## Problem
Find the lines holding the string "else" in the data, then copy all of them.
⟨
(** ** Strings

    A string is held as the bytes of its UTF-8 encoding, so that a literal
    of this file is the string it shows.  Equality of strings is equality of
    their bytes. *)

Fixpoint string_forallb (p : ascii -> bool) (s : string) : bool :=
  match s with
  | EmptyString => true
  | String c r => p c && string_forallb p r
  end.

Fixpoint string_map (f : ascii -> ascii) (s : string) : string :=
  match s with
  | EmptyString => EmptyString
  | String c r => String (f c) (string_map f r)
  end.

Definition between (lo hi : nat) (c : ascii) : bool :=
  let n := nat_of_ascii c in (lo <=? n)%nat && (n <=? hi)%nat.

Definition isDigit (c : ascii) : bool := between 48 57 c.
Definition isUpper (c : ascii) : bool := between 65 90 c.
Definition isHexDigit (c : ascii) : bool :=
  isDigit c || between 97 102 c || between 65 70 c.

(** [toLowerCase] on one ASCII character; a byte of another character is
    left as it is. *)
Definition toLower (c : ascii) : ascii :=
  if isUpper c then ascii_of_nat (nat_of_ascii c + 32) else c.

(** A byte that continues a character ([10xxxxxx]); every other byte
    starts one. *)
Definition isContinuation (c : ascii) : bool := between 128 191 c.

(** [s.length], the number of UTF-16 units of the string: one for a
    character, two for a character beyond U+FFFF (whose first byte is [F0]
    or more).  This is the length the schema's [maxlength] compares. *)
Fixpoint length16 (s : string) : Z :=
  match s with
  | EmptyString => 0
  | String c r =>
      (if isContinuation c then 0 else if between 240 255 c then 2 else 1)
      + length16 r
  end.

(** Does the string start with a variation selector, U+FE0E or U+FE0F
    ([EF B8 8E], [EF B8 8F])? *)
Definition starts_selector (s : string) : bool :=
  match s with
  | String a (String b (String c _)) =>
      (nat_of_ascii a =? 239)%nat && (nat_of_ascii b =? 184)%nat
      && between 142 143 c
  | _ => false
  end.

(** The length [isLength] of the validation library compares:
    [str.length] less the surrogate pairs and less the variation selectors,
    which is the number of characters that are no variation selector. *)
Fixpoint strlen (s : string) : Z :=
  match s with
  | EmptyString => 0
  | String c r =>
      (if isContinuation c || starts_selector (String c r) then 0 else 1)
      + strlen r
  end.

(** The white space [trim] removes, in the validation library as in
    [String.prototype.trim]: U+0009 to U+000D, U+0020, U+00A0, U+1680,
    U+2000 to U+200A, U+2028, U+2029, U+202F, U+205F, U+3000 and U+FEFF,
    each as its bytes. *)
Definition whiteSpace : list (list ascii) :=
  map (map ascii_of_nat)
    [[9]; [10]; [11]; [12]; [13]; [32]; [194; 160]; [225; 154; 128];
     [226; 128; 128]; [226; 128; 129]; [226; 128; 130]; [226; 128; 131];
     [226; 128; 132]; [226; 128; 133]; [226; 128; 134]; [226; 128; 135];
     [226; 128; 136]; [226; 128; 137]; [226; 128; 138]; [226; 128; 168];
     [226; 128; 169]; [226; 128; 175]; [226; 129; 159]; [227; 128; 128];
     [239; 187; 191]]%nat.

(** What is left of [l] after the prefix [p], when [l] starts with it. *)
Fixpoint dropPrefix (p l : list ascii) : option (list ascii) :=
  match p with
  | [] => Some l
  | a :: p' =>
      match l with
      | b :: l' => if Ascii.eqb a b then dropPrefix p' l' else None
      | [] => None
      end
  end.

(** One of the sequences [sp] off the front, when the bytes start with
    one. *)
Fixpoint dropOne (sp : list (list ascii)) (l : list ascii)
  : option (list ascii) :=
  match sp with
  | [] => None
  | p :: rest =>
      match dropPrefix p l with
      | Some r => Some r
      | None => dropOne rest l
      end
  end.

(** The sequences [sp] off the front for as long as there is one, in at
    most [n] steps. *)
Fixpoint dropAll (sp : list (list ascii)) (n : nat) (l : list ascii)
  : list ascii :=
  match n with
  | O => l
  | S n' =>
      match dropOne sp l with
      | Some r => dropAll sp n' r
      | None => l
      end
  end.

Definition ltrim (l : list ascii) : list ascii :=
  dropAll whiteSpace (List.length l) l.

(** White space off the end: off the front of the bytes read backwards. *)
Definition rtrim (l : list ascii) : list ascii :=
  rev (dropAll (map (@rev ascii) whiteSpace) (List.length l) (rev l)).

Definition trim (s : string) : string :=
  string_of_list_ascii (rtrim (ltrim (list_ascii_of_string s))).

Definition isIn (s : string) (l : list string) : bool :=
  existsb (String.eqb s) l.

(** ** Identifiers and dates *)

(** An [ObjectId] is kept in the form [toString()] gives it: 24 lower-case
    hexadecimal digits.  Every comparison of identifiers in the routes goes
    through [toString()]. *)
Definition ObjectId := string.

(** The cast Mongoose applies to the [:id] parameter before a query
    ([findById], [findByIdAndUpdate], [findByIdAndDelete]): a string of 24
    hexadecimal digits, either case, names an identifier; any other string
    raises a [CastError] of kind ['ObjectId'] ([None] here).  The 12-byte
    strings some versions of the driver also take for identifiers are left
    out. *)
Definition castObjectId (s : string) : option ObjectId :=
  if (String.length s =? 24)%nat && string_forallb isHexDigit s
  then Some (string_map toLower s)
  else None.

(** A [Date] as milliseconds since the epoch. *)
Definition Date := Z.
⟩
## Exercise response
  if isUpper c then ascii_of_nat (nat_of_ascii c + 32) else c.
      (if isContinuation c then 0 else if between 240 255 c then 2 else 1)
      (if isContinuation c || starts_selector (String c r) then 0 else 1)
      | b :: l' => if Ascii.eqb a b then dropPrefix p' l' else None
  else None.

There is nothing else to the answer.